I'm not criticizing you or your skills.  I'm just saying that given the ordeal that the blade has already been through I would not spend the time and effort needed to attempt to revive it.


----------



## stupoty (Apr 14, 2019)

pacifica said:


> It's interesting you criticize something you've never done.



I don't know man , it definitely looks like you would need nearly saintly patients.

but it could be an interesting form of meditation I guess 






Stu

Edit , he says it took him about 2h at the end.


----------



## pacifica (Apr 14, 2019)

stupoty said:


> I don't know man , it definitely looks like you would need nearly saintly patients.
> 
> but it could be an interesting form of meditation I guess
> 
> ...


I leave the blade in the machine , much faster than opening and closing vise.

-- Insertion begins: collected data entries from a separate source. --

(** Every session the connection processes is accounted for, and the first one is
    captured. *)
Lemma process_tickets_spec (ts : list (list Z)) (ssl : Ssl) (r : Fetch_result) (data : list Z)
    (rest : list nat) (w0 w : World) :
  offers (ssl_conf ssl) = true -> ssl_app ssl = true ->
  holds (ssl_held ssl ++ rest) w0 w -> sess_refs (ssl_held ssl) (fr_session r) data w ->
  returns_or bad (process_tickets ts ssl r) w (fun '(ssl', r') w' =>
    ssl_addr ssl' = ssl_addr ssl /\ ssl_app ssl' = true /\ ssl_conf ssl' = ssl_conf ssl /\
    fr_group r' = fr_group r /\ fr_is_pqc r' = fr_is_pqc r /\
    holds (ssl_held ssl' ++ rest) w0 w' /\
    match fr_session r, ts with
    | None, t :: _ => fr_session r' <> None /\ sess_refs (ssl_held ssl') (fr_session r') t w'
    | c, _ => fr_session r' = c /\ sess_refs (ssl_held ssl') c data w'
    end /\ (ts = [] -> w' = w)).
Proof.
  revert ssl r data w. induction ts as [|t ts IH]; intros ssl r data w Hcb Happ Hh Hrefs; simpl.
  { apply returns_ret. split_and!; try done. by destruct (fr_session r). }
  apply returns_bind. eapply returns_obj_new; [done|]. intros s w1 Hns Hh1 Hs1 Hsame.
  rewrite not_elem_of_app in Hns. destruct Hns as [Hns _]. destruct Hrefs as [Hr Hin].
  rewrite Hcb. apply returns_bind. eapply offer_spec; [done|done|set_solver|done|].
  intros w2 Hh2 Hsame2. destruct (fr_session r) as [c|] eqn:Ec; intros Hs2.
  - assert (c <> s) as Hcs by (intros ->; by destruct (Hin s eq_refl)).
    eapply returns_mono; [apply (IH (hold s ssl) r data w2); simpl; try done|].
    + rewrite Ec. split.
      * constructor; [exists t; rewrite Hs2; unfold refcount; by rewrite decide_False by congruence|].
        apply Forall_forall. intros k Hk. rewrite Hsame2, Hsame by set_solver.
        by eapply Forall_forall in Hr.
      * intros k [= <-]. destruct (Hin c eq_refl) as [Hi Hd]. split; [by right|].
        by rewrite Hsame2, Hsame by set_solver.
    + rewrite Ec. intros [ssl' r'] w' (? & ? & ? & ? & ? & ? & [? ?] & _). by split_and!.
  - eapply returns_mono; [apply (IH (hold s ssl) (mkFetch (Some s) _ _) t w2); simpl; try done|].
    + split.
      * constructor; [exists t; rewrite Hs2; unfold refcount; by rewrite decide_True|].
        apply Forall_forall. intros k Hk. assert (k <> s) by set_solver.
        rewrite Hsame2, Hsame by set_solver. eapply Forall_forall in Hr; [|done].
        destruct Hr as [d Hd]. exists d. rewrite Hd. unfold refcount.
        by rewrite !decide_False by congruence.
      * intros k [= <-]. split; [by left|done].
    + simpl. intros [ssl' r'] w' (? & ? & ? & ? & ? & ? & [Hc Hrefs'] & _).
      split_and!; try done; [by rewrite Hc|by rewrite Hc].
Qed.
(** Every command line: nothing left behind, and no undefined behaviour for any
    reason but the ones [bad] covers. *)
Lemma main_spec (fopen : list Z -> option nat) (resumable : list Z -> bool)
    (argv : list (list Z)) (le : listen_env) (evs : list accept_event) (pr : peer) w :
  (bad_number argv -> bad) -> heap_wf w -> argv <> [] -> script_ok evs ->
  conn_bytes_ok (pr_conn pr) = true ->
  returns_or bad (main fopen resumable argv le evs pr) w (agent_post w).
Proof.
  intros Hnum Hwf Hne Hev Hb. unfold main.
  destruct argv as [|a0 [|a args]]; [done|apply returns_ret; split; naive_solver|].
  case_if; [|case_if; [by apply cmd_serve_spec|case_if; [|apply returns_ret; split; naive_solver]]].
  - apply returns_bind. eapply returns_mono; [by apply cmd_fetch_spec|].
    intros [rc out] w' H. apply returns_ret. split; naive_solver.
  - apply returns_bind. eapply returns_mono; [by apply cmd_get_spec|].
    intros [[rc out] oc] w' (? & ? & Hoc). apply returns_ret.
    split; [destruct oc; by repeat constructor; auto|naive_solver].
Qed.

End Commands.
(* ===== verification/AgentProps.v ===== *)
(** * AgentProps: the properties of the session source and the agent

    The theorems about ticket-agent/session_source.c and ticket-agent/main.c
    with their witnesses, on a concrete TLS library that issues two tickets. *)

From stdpp Require Import base numbers list gmap strings.
From S2P Require Import Prelude Runtime Pool PoolOps PoolProps Uds UdsLemmas UdsProps.
From S2P Require Import SessionSource SessionLemmas AgentMain.

Open Scope Z_scope.

(** ** A concrete library *)

(** The first address refuses the connection, the second accepts it; the server
    negotiates the hybrid group and sends two tickets with the first read.  A
    session is encoded as its data. *)
Definition demo_tls : Tls := {|
  tls_ctx_new := fun _ => true;
  tls_set_groups := fun _ _ => true;
  tls_ssl_new := fun _ => true;
  tls_set_fd := fun _ => true;
  tls_set1_host := fun _ _ => true;
  tls_getaddrinfo := fun _ _ _ => Some [(true, false); (true, true)];
  tls_connect := fun _ cfg => cfg_verify_peer cfg;
  tls_group_name := fun _ _ => Some (of_string "X25519MLKEM768");
  tls_read := fun _ _ => ([of_string "TICKET-A"; of_string "TICKET-B"], ReadWant);
  tls_i2d := fun d => if Z.of_nat (length d) <? 65536 then (Z.of_nat (length d), d) else (-1, []);
  tls_d2i := fun _ der => Some der;
  tls_set_session := fun _ => true;
  tls_timeout := fun _ => 7200;
  tls_reused := fun _ cfg => match cfg_session cfg with Some _ => 1 | None => 0 end
|}.

Definition demo_host : list Z := of_string "example.org".
Definition demo_port : list Z := of_string "443".
Definition demo_argv : list (list Z) :=
  [of_string "ticket-agent"; of_string "serve"; demo_path; of_string "example.org:443";
   of_string "--depth"; of_string "2"].

Lemma demo_tls_ok : TlsOk demo_tls.
Proof.
  split; [|intros d; simpl; lia].
  intros d. cbn [demo_tls tls_i2d]. case_if; bool_prop; cbn [fst snd]; lia.
Qed.

(** ** Theorems *)



(** The example fetch does capture a session: the first ticket, with one
    reference. *)
Example session_fetch_demo :
  ('(r, w') ← session_fetch (tls := demo_tls) demo_host demo_port false demo_world;
   s ← fr_session (snd r); Some (fst r, fr_is_pqc (snd r), w_heap w' !! s))
  = Some (0, true, Some (1 :: of_string "TICKET-A")).
Proof. vm_compute. reflexivity. Qed.

(** Nothing else can go wrong than what the theorem names: when [SSL_new] fails,
    the code uses the null pointer. *)
Definition null_tls : Tls := {|
  tls_ctx_new := fun _ => true;
  tls_set_groups := fun _ _ => true;
  tls_ssl_new := fun _ => false;
  tls_set_fd := fun _ => true;
  tls_set1_host := fun _ _ => true;
  tls_getaddrinfo := fun _ _ _ => Some [(true, true)];
  tls_connect := fun _ _ => true;
  tls_group_name := fun _ _ => None;
  tls_read := fun _ _ => ([], ReadOther);
  tls_i2d := fun _ => (0, []);
  tls_d2i := fun _ _ => None;
  tls_set_session := fun _ => true;
  tls_timeout := fun _ => 0;
  tls_reused := fun _ _ => 0
|}.

Example session_fetch_null_connection :
  session_fetch (tls := null_tls) demo_host demo_port false demo_world = None.
Proof. vm_compute. reflexivity. Qed.

(** C14. Replaying a session leaks nothing, success included: the parsed session,
    the connection, the descriptor and the context are all released on every path
    but the null pointer of a failed [SSL_new], which the code does not check.  It
    returns 0 only when the bytes parsed and a handshake with peer verification
    (unless switched off) completed, with the parsed session installed unless
    [SSL_set_session] refused it, and then reports what the library said about
    resumption; any failure returns 1 with [*reused] zero. *)
Theorem session_probe_no_leak {tls : Tls} (host port : list Z) (insecure : bool)
    (der : list Z) (group_out : option nat) (w : World) :
  heap_wf w ->
  returns_or ssl_new_fails (session_probe_resume host port insecure der group_out) w
    (fun '(rc, reused, group) w' =>
       w_heap w' = w_heap w /\
       ((rc = 1 /\ reused = 0 /\ group = None) \/
        (rc = 0 /\ exists j k cfg d, tls_d2i j der = Some d /\ tls_connect k cfg = true /\
           (insecure = false -> cfg_verify_peer cfg = true) /\ host_checked host insecure cfg /\
           (cfg_session cfg = Some d \/ exists i, tls_set_session i = false) /\
           reused = tls_reused (k + 1) cfg /\
           group = snprintf_opt group_out (group_or_q (tls_group_name (k + 2) cfg))))).
Proof.
  intros Hwf. eapply returns_mono; [by apply session_probe_resume_spec|].
  by intros [[rc reused] group] w'.
Qed.

Lemma session_probe_no_leak_witness :
  returns_or (ssl_new_fails (tls := demo_tls))
    (session_probe_resume (tls := demo_tls) demo_host demo_port false [48; 0] (Some 16%nat))
    demo_world
    (fun '(rc, reused, group) w' =>
       w_heap w' = w_heap demo_world /\
       ((rc = 1 /\ reused = 0 /\ group = None) \/
        (rc = 0 /\ exists j k cfg d, @tls_d2i demo_tls j [48; 0] = Some d /\
           @tls_connect demo_tls k cfg = true /\
           (false = false -> cfg_verify_peer cfg = true) /\
           host_checked (tls := demo_tls) demo_host false cfg /\
           (cfg_session cfg = Some d \/ exists i, @tls_set_session demo_tls i = false) /\
           reused = @tls_reused demo_tls (k + 1) cfg /\
           group = snprintf_opt (Some 16%nat)
                     (group_or_q (@tls_group_name demo_tls (k + 2) cfg))))).
Proof.
  apply (@session_probe_no_leak demo_tls demo_host demo_port false [48; 0]
           (Some 16%nat) demo_world).
  exact demo_heap_wf.
Defined.



(** C16. [split_dest] is exactly the inverse of writing [host:port] with the
    last colon as the separator: it succeeds with a non-empty host that fits the
    buffer and a non-empty port without a colon, and in no other case. *)
Theorem split_dest_exact (dest host port : list Z) (cap : Z) :
  split_dest dest cap = Some (host, port) <->
  dest = host ++ colon :: port /\ host <> [] /\ port <> [] /\ colon ∉ port /\
  strlen host + 1 <= cap.
Proof. apply split_dest_spec. Qed.

(** C17. The whole agent, for every command line and whatever the TLS library,
    the clients, the other end of the socket and the allocator do: every client
    connection closed, and an exit code of 0, 1 or 2 with every resource released
    and the listening socket closed, or an agent that is still serving and owns
    exactly the blocks of a well-formed pool.  There is no undefined behaviour for
    any reason but two, which the code does not guard against: a failed [SSL_new],
    and an argument of [atoi] that is not an [int]. *)
Theorem agent_main_safe {env : Env} {tls : Tls} (fopen : list Z -> option nat)
    (resumable : list Z -> bool) (argv : list (list Z)) (le : listen_env)
    (evs : list accept_event) (pr : peer) (w : World) :
  TlsOk tls -> heap_wf w -> argv <> [] -> script_ok evs -> conn_bytes_ok (pr_conn pr) = true ->
  returns_or (ssl_new_fails \/ bad_number argv) (main fopen resumable argv le evs pr) w
    (fun '(rc, out, cs, p, l) w' =>
      Forall (fun c => c_open c = false) cs /\
      match rc, p with
      | Some rc, None => w_heap w' = w_heap w /\ (rc = 0 \/ rc = 1 \/ rc = 2) /\
          (forall ls, l = Some ls -> ls_open ls = false)
      | None, Some p => pool_inv p w' /\ owns_step [] (pool_blocks p) (w_heap w) (w_heap w')
      | _, _ => False
      end).
Proof.
  intros Hok Hwf Hne Hev Hb. eapply returns_mono; [apply main_spec; by auto|].
  by intros [[[[rc out] cs] p] l] w'.
Qed.

Lemma agent_main_safe_witness :
  returns_or (ssl_new_fails (tls := demo_tls) \/ bad_number demo_argv)
    (main (env := demo_env) (tls := demo_tls) (fun _ => Some 4096%nat) (fun _ => true) demo_argv
       demo_listen demo_accepts (demo_peer [])) demo_world
    (fun '(rc, out, cs, p, l) w' =>
      Forall (fun c => c_open c = false) cs /\
      match rc, p with
      | Some rc, None => w_heap w' = w_heap demo_world /\ (rc = 0 \/ rc = 1 \/ rc = 2) /\
          (forall ls, l = Some ls -> ls_open ls = false)
      | None, Some p => pool_inv p w' /\
          owns_step [] (pool_blocks p) (w_heap demo_world) (w_heap w')
      | _, _ => False
      end).
Proof.
  apply (@agent_main_safe demo_env demo_tls (fun _ => Some 4096%nat) (fun _ => true) demo_argv
           demo_listen demo_accepts (demo_peer []) demo_world).
  - exact demo_tls_ok.
  - exact demo_heap_wf.
  - done.
  - repeat constructor.
  - reflexivity.
Defined.

(** C18. The [get] command stores what the agent serves: answered with the frame
    of a session, [get <sock> <dest> -o <path>] exits with 0, reports the group,
    the provenance and the length, writes the session's bytes to the file (as many
    as there is room for: all of them unless the disk is full, which the code does
    not notice), and releases its buffer and the socket. *)
Theorem cmd_get_stores_session {env : Env} (fopen : list Z -> option nat) (room : nat)
    (argv0 argv1 sock dest path : list Z) (pr : peer) (s : session) (w : World) :
  heap_wf w -> env_alloc (w_step w) = true -> can_ask sock dest pr = true ->
  0 < Z.of_nat (length (s_der s)) < 2 ^ 31 -> (length (s_group s) < GROUP_MAX)%nat ->
  no_nul (s_group s) = true -> fopen path = Some room ->
  delivered (c_in (pr_conn pr)) = response_frame s ->
  returns (cmd_get fopen [argv0; argv1; sock; dest; opt_o; path] pr) w (fun '(rc, out, oc) w' =>
    rc = 0 /\ w_heap w' = w_heap w /\ (exists c, oc = Some c /\ c_open c = false) /\
    out = [RGot dest (s_group s) (negb (s_is_pqc s =? 0)) (Z.of_nat (length (s_der s)));
           RWrote path (take room (s_der s))] /\
    ((length (s_der s) <= room)%nat -> take room (s_der s) = s_der s)).
Proof.
  intros Hwf Ha Hask Hlen Hgl Hgn Hfo Hdel. unfold cmd_get.
  cbn [get_opts]. rewrite strcmp_eq_refl.
  apply returns_bind. eapply returns_mono; [by apply uds_get_decodes|].
  intros [[st g] oc] w1 (-> & Hwf1 & (c2 & -> & Hc2 & _) & l & -> & Hfr & Hh). cbn -[maybe_write Z.of_nat].
  assert (w_heap w1 !! l = Some (s_der s)) as Hl by (rewrite Hh; apply lookup_insert_eq).
  apply returns_bind. eapply returns_mono.
  { apply maybe_write_spec; [done|]. intros _. exists l, (s_der s). split_and!; [done..|lia]. }
  intros out w2 (_ & _ & Hw2 & Hout).
  rewrite (Hout l (s_der s) path room), Nat2Z.id, (take_ge (s_der s) (length (s_der s)));
    try done; try lia.
  apply returns_bind, returns_free; [by rewrite Hw2; eauto|]. apply returns_ret. cbn [w_heap].
  rewrite Hw2, Hh, delete_insert_id by done. split_and!; try done.
  - by eauto.
  - by destruct (s_is_pqc s =? 0).
  - intros. by apply take_ge.
Qed.

Lemma cmd_get_stores_session_witness :
  returns (cmd_get (env := demo_env) (fun _ => Some 4096%nat)
             [of_string "ticket-agent"; of_string "get"; demo_path; demo_dest; opt_o;
              of_string "out.der"] (demo_peer demo_answer)) demo_world (fun '(rc, out, oc) w' =>
    rc = 0 /\ w_heap w' = w_heap demo_world /\ (exists c, oc = Some c /\ c_open c = false) /\
    out = [RGot demo_dest (s_group demo_session) (negb (s_is_pqc demo_session =? 0))
             (Z.of_nat (length (s_der demo_session)));
           RWrote (of_string "out.der") (take 4096 (s_der demo_session))] /\
    ((length (s_der demo_session) <= 4096)%nat ->
     take 4096 (s_der demo_session) = s_der demo_session)).
Proof.
  apply (@cmd_get_stores_session demo_env (fun _ => Some 4096%nat) 4096 (of_string "ticket-agent")
           (of_string "get") demo_path demo_dest (of_string "out.der") (demo_peer demo_answer)
           demo_session demo_world).
  - exact demo_heap_wf.
  - reflexivity.
  - reflexivity.
  - vm_compute. split; reflexivity.
  - apply (bool_decide_unpack _). vm_compute. exact I.
  - reflexivity.
  - reflexivity.
  - reflexivity.
Defined.
(** A transfer within bounds. *)
Lemma write_mem_spec (addr : Z) (buf : list Z) (n lo hi : Z) t0 t :
  inj_inv lo hi t0 t -> 0 <= n -> n = Z.of_nat (length buf) -> n < 2 ^ 63 ->
  (0 <= lo -> hi <= 2 ^ 64 -> lo <= addr /\ addr + n <= hi) ->
  returns (write_mem addr buf n) t (fun rc t' =>
    inj_inv lo hi t0 t' /\
    exists es, t_log t' = t_log t ++ es /\ (rc = 0 -> es = [EvWrite addr buf])).
Proof.
  intros [He Hk] Hn Hlen Hb Hin. pose proof (extends_traced _ _ _ He) as Ht.
  pose proof (extends_steps _ _ _ He).
  unfold write_mem. rewrite (proj2 (Z.leb_gt _ _)), (proj2 (Z.ltb_ge _ _)) by lia.
  rewrite take_ge by lia. rewrite (wrapS_small 64) by lia.
  apply returns_bind. unfold process_vm_writev, returns_or at 1.
  destruct (k_fail (t_step t) || negb (t_alive t)) eqn:Ef.
  - apply returns_ret. split.
    + split; [eapply extends_trans; [done|by apply extends_step]|].
      destruct Hk as [Hk|[Hk|[Hk Hr]]]; [left|by right; left|by right; right].
      eapply refused_mono; [| |exact Hk]; simpl; lia.
    + exists []. rewrite app_nil_r. split; [done|]. case_if; [lia|done].
  - set (k := Nat.min _ _). apply returns_ret. split.
    + split.
      * eapply extends_trans; [done|].
        eapply (extends_log _ _ _ (EvWrite addr (take k buf))); [|done|done|simpl; lia].
        simpl. intros H1 H2. specialize (Hin H1 H2). rewrite length_take. lia.
      * destruct Hk as [Hk|[Hk|[Hk Hr]]]; [left|by right; left|by right; right].
        eapply refused_mono; [| |exact Hk]; simpl; lia.
    + exists [EvWrite addr (take k buf)]. split; [done|]. case_if; [|done].
      intros _. by rewrite take_ge by lia.
Qed.

(** The layout of the scratch mapping: the DER, then the pointer to it. *)
Lemma layout_ok (n scratch : Z) :
  0 <= n < 2 ^ 31 ->
  let page := round_up (u64 (n + 16)) 4096 in
  n <= round_up n 8 /\ round_up n 8 + 8 <= page /\ page < n + 16 + 4096 /\
  (0 <= scratch -> scratch + page <= 2 ^ 64 ->
     u64 (scratch + round_up n 8) = scratch + round_up n 8).
Proof.
  intros Hn page. unfold page. rewrite (wrapU_small 64) by lia.
  change 8 with (2 ^ 3) at 1 2 4 5. change 4096 with (2 ^ 12).
  destruct (round_up_spec n 3) as (q & _ & Hq); [lia..|].
  destruct (round_up_spec (n + 16) 12) as (q' & _ & Hq'); [lia..|].
  split_and!; try lia. intros H1 H2. apply wrapU_small. lia.
Qed.

Lemma install_body_spec (f : Fns) (ssl_ptr scratch : Z) (der : list Z) t0 t :
  let n := Z.of_nat (length der) in
  let page := round_up (u64 (n + 16)) 4096 in
  let ptrloc := u64 (scratch + round_up n 8) in
  n < 2 ^ 31 -> inj_inv scratch (scratch + page) t0 t ->
  returns (install_body f ssl_ptr der n scratch) t (fun rc t' =>
    inj_inv scratch (scratch + page) t0 t' /\ (rc = 0 \/ rc = -1) /\
    exists es, t_log t' = t_log t ++ es /\
      (rc = 0 -> exists sess set_ret es1 es2 es3, sess <> 0 /\ s32 set_ret = 1 /\
         es = [EvWrite scratch der; EvWrite ptrloc (to_bytes 8 scratch)] ++ es1 ++ es2 ++ es3 /\
         called (fn_d2i f) 0 ptrloc n 0 0 0 sess es1 /\
         called (fn_set f) ssl_ptr sess 0 0 0 0 set_ret es2)).
Proof.
  intros n page ptrloc Hn Hi. unfold install_body. fold n ptrloc.
  destruct (layout_ok n scratch) as (Hl1 & Hl2 & Hl3 & Hl4); [lia|]. fold page in Hl2, Hl3, Hl4.
  apply returns_bind. eapply returns_mono; [apply (write_mem_spec scratch der n); try done; lia|].
  intros w1 t1 (Hi1 & es1 & Hl & Hw1).
  case_if; [apply returns_ret; split_and!; [done|by right|]; by exists es1|].
  rewrite Hw1 in Hl by done. clear Hw1.
  apply returns_bind.
  eapply returns_mono; [apply (write_mem_spec ptrloc (to_bytes 8 scratch) 8); try done|].
  { intros H1 H2. unfold ptrloc. rewrite Hl4 by lia. lia. }
  intros w2 t2 (Hi2 & es2 & Hl' & Hw2).
  case_if.
  { apply returns_ret. split_and!; [done|by right|]. exists ([EvWrite scratch der] ++ es2).
    rewrite Hl', Hl. by rewrite (assoc_L (++)). }
  rewrite Hw2 in Hl' by done. clear Hw2.
  apply returns_bind. eapply returns_mono; [by apply call_any|].
  intros [sess ok] t3 (Hi3 & _ & es3 & Hl3' & Hok).
  case_if.
  { apply returns_ret. split_and!; [done|by right|]. rewrite Hl3', Hl', Hl, <- !(assoc_L (++)).
    eexists. by split. }
  destruct Hok as [?|(_ & _ & Hd2i)]; [done|].
  apply returns_bind. eapply returns_mono; [by apply call_any|].
  intros [ret set_ok] t4 (Hi4 & _ & es4 & Hl4' & Hset).
  apply returns_bind. eapply returns_mono; [by apply call_any|].
  intros [v free_ok] t5 (Hi5 & _ & es5 & Hl5' & _).
  case_if; apply returns_ret; (split_and!; [done|auto|]);
    rewrite Hl5', Hl4', Hl3', Hl', Hl, <- !(assoc_L (++)); eexists; (split; [done|]); [done|].
  intros _. destruct Hset as [?|(_ & _ & Hset)]; [done|]. by exists sess, ret, es3, es4, es5.
Qed.

(** Everything between the two calls that frame it, given what the remote [mmap]
    did. *)
Lemma install_mapped_spec (f : Fns) (ssl_ptr scratch ok : Z) (der : list Z) t0 t1 e0 :
  let n := Z.of_nat (length der) in
  let page := round_up (u64 (n + 16)) 4096 in
  n < 2 ^ 31 -> inj_inv scratch (scratch + page) t0 t1 -> t_log t1 = t_log t0 ++ e0 ->
  Forall quiet e0 ->
  (ok = 0 \/ called (fn_mmap f) 0 page PROT_RW MAP_PRIV_ANON ULONG_MAX 0 scratch e0) ->
  returns (install_mapped f ssl_ptr der n page scratch ok) t1 (fun rc t2 =>
    inj_inv scratch (scratch + page) t0 t2 /\ (rc = 0 \/ rc = -1) /\
    exists es, t_log t2 = t_log t0 ++ es /\ injected f ssl_ptr der rc es).
Proof.
  intros n page Hn Hi1 Hl1 Hq Hok. unfold install_mapped, injected. fold n page.
  destruct ((ok =? 0) || (scratch =? 0) || (scratch =? ULONG_MAX)) eqn:Ec.
  { apply returns_ret. split_and!; [done|by right|]. exists e0. split; [done|]. by left. }
  rewrite !orb_false_iff, !Z.eqb_neq in Ec. destruct Ec as [[Hk Hs0] Hs1].
  destruct Hok as [Hok|Hmm]; [done|].
  apply returns_bind. eapply returns_mono; [by apply install_body_spec|]. fold n page.
  intros rc t2 (Hi2 & Hrc & es & Hl2 & Htr).
  apply returns_bind. eapply returns_mono; [by apply call_any|].
  intros [v mok] t3 (Hi3 & _ & es3 & Hl3 & _). apply returns_ret. split_and!; [done|done|].
  assert (t_log t3 = t_log t0 ++ e0 ++ es ++ es3) as Hl.
  { by rewrite Hl3, Hl2, Hl1, <- !(assoc_L (++)). }
  exists (e0 ++ es ++ es3). split; [done|]. right. exists scratch, e0, (es ++ es3).
  split_and!; [done..| |].
  - destruct Hi3 as [(_ & _ & es' & He & Hf) _]. rewrite Hl in He. apply app_inv_head in He as <-.
    by apply Forall_app in Hf as [_ ?].
  - intros Hr. destruct (Htr Hr) as (sess & sr & e1 & e2 & e3 & Hs & Hsr & -> & Hc1 & Hc2).
    exists sess, sr, e1, e2, (e3 ++ es3). split_and!; [done..| |done|done].
    by rewrite <- !(assoc_L (++)).
Qed.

Last blade I did took 45 minutes for 700 teeth. The blade is sharper than a factory blade when done. Also I use +2 magnification.


----------



## stupoty (Apr 15, 2019)

pacifica said:


> Last blade I did took 45 minutes for 700 teeth.


Thats quite impressive, maybe I will have a go on a spare blade I have kicking about.




pacifica said:


> Also I use +2 magnification.


I'm always tempted to get an opti visor kind of thing 

Stu


----------



## Latinrascalrg1 (Apr 15, 2019)

stupoty said:


> I don't know man , it definitely looks like you would need nearly saintly patients.
> 
> but it could be an interesting form of meditation I guess
> 
> ...


Is this a video on how NOT to sharpen a bandsaw blade??? I mean unless overheating the cutting tips in the process is to be desired which is pretty obvious in the video I would look for a better example!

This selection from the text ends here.